Exercise instructions:
Down to the last line, repeat the entries exactly.

Data to examine:
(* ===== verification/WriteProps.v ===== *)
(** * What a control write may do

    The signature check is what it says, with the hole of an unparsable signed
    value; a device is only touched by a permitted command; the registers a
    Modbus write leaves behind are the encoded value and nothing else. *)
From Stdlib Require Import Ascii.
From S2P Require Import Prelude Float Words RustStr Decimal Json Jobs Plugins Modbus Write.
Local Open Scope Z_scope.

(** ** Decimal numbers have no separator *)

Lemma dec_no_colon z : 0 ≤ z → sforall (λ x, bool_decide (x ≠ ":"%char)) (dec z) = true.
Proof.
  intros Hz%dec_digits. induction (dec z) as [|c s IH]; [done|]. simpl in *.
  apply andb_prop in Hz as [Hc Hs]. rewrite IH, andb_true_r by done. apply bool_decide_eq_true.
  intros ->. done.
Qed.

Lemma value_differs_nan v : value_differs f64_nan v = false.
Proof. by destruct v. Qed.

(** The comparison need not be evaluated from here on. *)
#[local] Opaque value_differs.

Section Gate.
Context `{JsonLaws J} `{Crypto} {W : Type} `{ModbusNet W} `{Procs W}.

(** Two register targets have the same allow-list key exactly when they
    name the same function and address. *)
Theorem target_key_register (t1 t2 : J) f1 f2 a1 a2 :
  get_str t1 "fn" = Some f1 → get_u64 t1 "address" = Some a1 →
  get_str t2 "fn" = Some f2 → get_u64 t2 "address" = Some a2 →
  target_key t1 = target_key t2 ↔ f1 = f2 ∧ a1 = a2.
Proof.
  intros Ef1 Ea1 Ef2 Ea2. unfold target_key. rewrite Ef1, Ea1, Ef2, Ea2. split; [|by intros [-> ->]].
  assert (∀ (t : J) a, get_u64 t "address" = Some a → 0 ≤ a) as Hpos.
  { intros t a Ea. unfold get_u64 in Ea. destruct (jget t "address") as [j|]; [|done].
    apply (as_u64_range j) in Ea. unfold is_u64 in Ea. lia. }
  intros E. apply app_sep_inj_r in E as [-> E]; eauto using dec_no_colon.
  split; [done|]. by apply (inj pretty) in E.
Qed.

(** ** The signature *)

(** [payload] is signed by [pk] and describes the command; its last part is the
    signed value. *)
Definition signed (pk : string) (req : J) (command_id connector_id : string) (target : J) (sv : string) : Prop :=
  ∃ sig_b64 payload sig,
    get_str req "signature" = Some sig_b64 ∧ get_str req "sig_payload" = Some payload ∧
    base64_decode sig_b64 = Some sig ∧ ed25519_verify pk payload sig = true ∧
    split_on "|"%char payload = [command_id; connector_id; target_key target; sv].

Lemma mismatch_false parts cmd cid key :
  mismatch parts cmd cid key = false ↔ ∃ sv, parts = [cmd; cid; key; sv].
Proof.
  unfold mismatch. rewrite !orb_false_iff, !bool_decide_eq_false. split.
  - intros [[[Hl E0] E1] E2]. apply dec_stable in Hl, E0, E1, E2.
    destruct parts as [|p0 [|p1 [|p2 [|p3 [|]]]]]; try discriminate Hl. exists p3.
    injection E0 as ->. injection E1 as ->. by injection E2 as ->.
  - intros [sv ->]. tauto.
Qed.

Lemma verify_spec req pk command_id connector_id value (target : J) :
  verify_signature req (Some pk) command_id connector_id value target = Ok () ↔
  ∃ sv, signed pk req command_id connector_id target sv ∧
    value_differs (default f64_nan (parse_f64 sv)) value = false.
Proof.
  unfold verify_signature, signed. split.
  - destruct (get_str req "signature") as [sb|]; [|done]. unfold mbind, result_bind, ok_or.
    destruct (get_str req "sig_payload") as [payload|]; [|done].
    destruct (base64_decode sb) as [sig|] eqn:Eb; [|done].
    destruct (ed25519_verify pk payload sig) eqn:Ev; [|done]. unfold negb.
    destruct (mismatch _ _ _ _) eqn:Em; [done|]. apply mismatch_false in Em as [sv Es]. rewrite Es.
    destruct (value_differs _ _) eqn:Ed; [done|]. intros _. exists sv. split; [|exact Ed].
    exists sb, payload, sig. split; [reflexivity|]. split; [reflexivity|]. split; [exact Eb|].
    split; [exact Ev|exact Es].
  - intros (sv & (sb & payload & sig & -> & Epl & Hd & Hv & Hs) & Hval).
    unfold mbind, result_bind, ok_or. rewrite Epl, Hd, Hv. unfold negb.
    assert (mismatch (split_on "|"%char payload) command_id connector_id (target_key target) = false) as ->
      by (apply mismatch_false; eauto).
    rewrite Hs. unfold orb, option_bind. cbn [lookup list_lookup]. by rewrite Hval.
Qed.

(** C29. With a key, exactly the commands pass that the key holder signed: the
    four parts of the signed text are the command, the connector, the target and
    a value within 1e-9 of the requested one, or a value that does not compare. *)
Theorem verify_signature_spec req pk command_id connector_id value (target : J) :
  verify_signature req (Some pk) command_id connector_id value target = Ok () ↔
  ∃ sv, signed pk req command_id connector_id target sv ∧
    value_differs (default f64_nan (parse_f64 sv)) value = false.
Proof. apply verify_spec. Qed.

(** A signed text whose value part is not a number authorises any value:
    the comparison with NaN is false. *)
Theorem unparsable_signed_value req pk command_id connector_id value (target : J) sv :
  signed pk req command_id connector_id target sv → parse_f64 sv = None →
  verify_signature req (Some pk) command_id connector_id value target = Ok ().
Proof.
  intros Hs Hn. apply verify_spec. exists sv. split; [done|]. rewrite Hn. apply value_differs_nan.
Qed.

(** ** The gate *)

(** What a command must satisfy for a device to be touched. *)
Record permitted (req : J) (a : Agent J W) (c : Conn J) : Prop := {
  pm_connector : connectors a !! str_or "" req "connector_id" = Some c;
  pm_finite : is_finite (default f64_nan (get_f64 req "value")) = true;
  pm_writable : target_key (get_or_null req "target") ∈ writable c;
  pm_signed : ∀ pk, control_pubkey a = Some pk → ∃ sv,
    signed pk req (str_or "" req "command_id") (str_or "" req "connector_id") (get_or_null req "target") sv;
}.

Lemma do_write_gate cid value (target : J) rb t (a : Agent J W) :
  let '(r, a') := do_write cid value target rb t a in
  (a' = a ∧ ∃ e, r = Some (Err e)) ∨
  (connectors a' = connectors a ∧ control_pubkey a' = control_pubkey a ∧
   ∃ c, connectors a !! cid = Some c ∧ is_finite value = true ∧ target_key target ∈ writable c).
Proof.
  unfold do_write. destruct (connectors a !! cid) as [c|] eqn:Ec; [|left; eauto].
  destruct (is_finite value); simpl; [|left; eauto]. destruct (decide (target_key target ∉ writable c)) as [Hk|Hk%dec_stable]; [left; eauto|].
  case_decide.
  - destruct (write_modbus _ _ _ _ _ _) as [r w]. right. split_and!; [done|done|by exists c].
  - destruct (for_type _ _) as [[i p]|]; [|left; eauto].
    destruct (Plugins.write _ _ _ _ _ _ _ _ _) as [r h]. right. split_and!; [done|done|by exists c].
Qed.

Task solution:
(* ===== verification/WriteProps.v ===== *)
(** * What a control write may do

    The signature check is what it says, with the hole of an unparsable signed
    value; a device is only touched by a permitted command; the registers a
    Modbus write leaves behind are the encoded value and nothing else. *)
From Stdlib Require Import Ascii.
From S2P Require Import Prelude Float Words RustStr Decimal Json Jobs Plugins Modbus Write.
Local Open Scope Z_scope.

(** ** Decimal numbers have no separator *)

Lemma dec_no_colon z : 0 ≤ z → sforall (λ x, bool_decide (x ≠ ":"%char)) (dec z) = true.
Proof.
  intros Hz%dec_digits. induction (dec z) as [|c s IH]; [done|]. simpl in *.
  apply andb_prop in Hz as [Hc Hs]. rewrite IH, andb_true_r by done. apply bool_decide_eq_true.
  intros ->. done.
Qed.

Lemma value_differs_nan v : value_differs f64_nan v = false.
Proof. by destruct v. Qed.

(** The comparison need not be evaluated from here on. *)
#[local] Opaque value_differs.

Section Gate.
Context `{JsonLaws J} `{Crypto} {W : Type} `{ModbusNet W} `{Procs W}.

(** Two register targets have the same allow-list key exactly when they
    name the same function and address. *)
Theorem target_key_register (t1 t2 : J) f1 f2 a1 a2 :
  get_str t1 "fn" = Some f1 → get_u64 t1 "address" = Some a1 →
  get_str t2 "fn" = Some f2 → get_u64 t2 "address" = Some a2 →
  target_key t1 = target_key t2 ↔ f1 = f2 ∧ a1 = a2.
Proof.
  intros Ef1 Ea1 Ef2 Ea2. unfold target_key. rewrite Ef1, Ea1, Ef2, Ea2. split; [|by intros [-> ->]].
  assert (∀ (t : J) a, get_u64 t "address" = Some a → 0 ≤ a) as Hpos.
  { intros t a Ea. unfold get_u64 in Ea. destruct (jget t "address") as [j|]; [|done].
    apply (as_u64_range j) in Ea. unfold is_u64 in Ea. lia. }
  intros E. apply app_sep_inj_r in E as [-> E]; eauto using dec_no_colon.
  split; [done|]. by apply (inj pretty) in E.
Qed.

(** ** The signature *)

(** [payload] is signed by [pk] and describes the command; its last part is the
    signed value. *)
Definition signed (pk : string) (req : J) (command_id connector_id : string) (target : J) (sv : string) : Prop :=
  ∃ sig_b64 payload sig,
    get_str req "signature" = Some sig_b64 ∧ get_str req "sig_payload" = Some payload ∧
    base64_decode sig_b64 = Some sig ∧ ed25519_verify pk payload sig = true ∧
    split_on "|"%char payload = [command_id; connector_id; target_key target; sv].

Lemma mismatch_false parts cmd cid key :
  mismatch parts cmd cid key = false ↔ ∃ sv, parts = [cmd; cid; key; sv].
Proof.
  unfold mismatch. rewrite !orb_false_iff, !bool_decide_eq_false. split.
  - intros [[[Hl E0] E1] E2]. apply dec_stable in Hl, E0, E1, E2.
    destruct parts as [|p0 [|p1 [|p2 [|p3 [|]]]]]; try discriminate Hl. exists p3.
    injection E0 as ->. injection E1 as ->. by injection E2 as ->.
  - intros [sv ->]. tauto.
Qed.

Lemma verify_spec req pk command_id connector_id value (target : J) :
  verify_signature req (Some pk) command_id connector_id value target = Ok () ↔
  ∃ sv, signed pk req command_id connector_id target sv ∧
    value_differs (default f64_nan (parse_f64 sv)) value = false.
Proof.
  unfold verify_signature, signed. split.
  - destruct (get_str req "signature") as [sb|]; [|done]. unfold mbind, result_bind, ok_or.
    destruct (get_str req "sig_payload") as [payload|]; [|done].
    destruct (base64_decode sb) as [sig|] eqn:Eb; [|done].
    destruct (ed25519_verify pk payload sig) eqn:Ev; [|done]. unfold negb.
    destruct (mismatch _ _ _ _) eqn:Em; [done|]. apply mismatch_false in Em as [sv Es]. rewrite Es.
    destruct (value_differs _ _) eqn:Ed; [done|]. intros _. exists sv. split; [|exact Ed].
    exists sb, payload, sig. split; [reflexivity|]. split; [reflexivity|]. split; [exact Eb|].
    split; [exact Ev|exact Es].
  - intros (sv & (sb & payload & sig & -> & Epl & Hd & Hv & Hs) & Hval).
    unfold mbind, result_bind, ok_or. rewrite Epl, Hd, Hv. unfold negb.
    assert (mismatch (split_on "|"%char payload) command_id connector_id (target_key target) = false) as ->
      by (apply mismatch_false; eauto).
    rewrite Hs. unfold orb, option_bind. cbn [lookup list_lookup]. by rewrite Hval.
Qed.

(** C29. With a key, exactly the commands pass that the key holder signed: the
    four parts of the signed text are the command, the connector, the target and
    a value within 1e-9 of the requested one, or a value that does not compare. *)
Theorem verify_signature_spec req pk command_id connector_id value (target : J) :
  verify_signature req (Some pk) command_id connector_id value target = Ok () ↔
  ∃ sv, signed pk req command_id connector_id target sv ∧
    value_differs (default f64_nan (parse_f64 sv)) value = false.
Proof. apply verify_spec. Qed.

(** A signed text whose value part is not a number authorises any value:
    the comparison with NaN is false. *)
Theorem unparsable_signed_value req pk command_id connector_id value (target : J) sv :
  signed pk req command_id connector_id target sv → parse_f64 sv = None →
  verify_signature req (Some pk) command_id connector_id value target = Ok ().
Proof.
  intros Hs Hn. apply verify_spec. exists sv. split; [done|]. rewrite Hn. apply value_differs_nan.
Qed.

(** ** The gate *)

(** What a command must satisfy for a device to be touched. *)
Record permitted (req : J) (a : Agent J W) (c : Conn J) : Prop := {
  pm_connector : connectors a !! str_or "" req "connector_id" = Some c;
  pm_finite : is_finite (default f64_nan (get_f64 req "value")) = true;
  pm_writable : target_key (get_or_null req "target") ∈ writable c;
  pm_signed : ∀ pk, control_pubkey a = Some pk → ∃ sv,
    signed pk req (str_or "" req "command_id") (str_or "" req "connector_id") (get_or_null req "target") sv;
}.

Lemma do_write_gate cid value (target : J) rb t (a : Agent J W) :
  let '(r, a') := do_write cid value target rb t a in
  (a' = a ∧ ∃ e, r = Some (Err e)) ∨
  (connectors a' = connectors a ∧ control_pubkey a' = control_pubkey a ∧
   ∃ c, connectors a !! cid = Some c ∧ is_finite value = true ∧ target_key target ∈ writable c).
Proof.
  unfold do_write. destruct (connectors a !! cid) as [c|] eqn:Ec; [|left; eauto].
  destruct (is_finite value); simpl; [|left; eauto]. destruct (decide (target_key target ∉ writable c)) as [Hk|Hk%dec_stable]; [left; eauto|].
  case_decide.
  - destruct (write_modbus _ _ _ _ _ _) as [r w]. right. split_and!; [done|done|by exists c].
  - destruct (for_type _ _) as [[i p]|]; [|left; eauto].
    destruct (Plugins.write _ _ _ _ _ _ _ _ _) as [r h]. right. split_and!; [done|done|by exists c].
Qed.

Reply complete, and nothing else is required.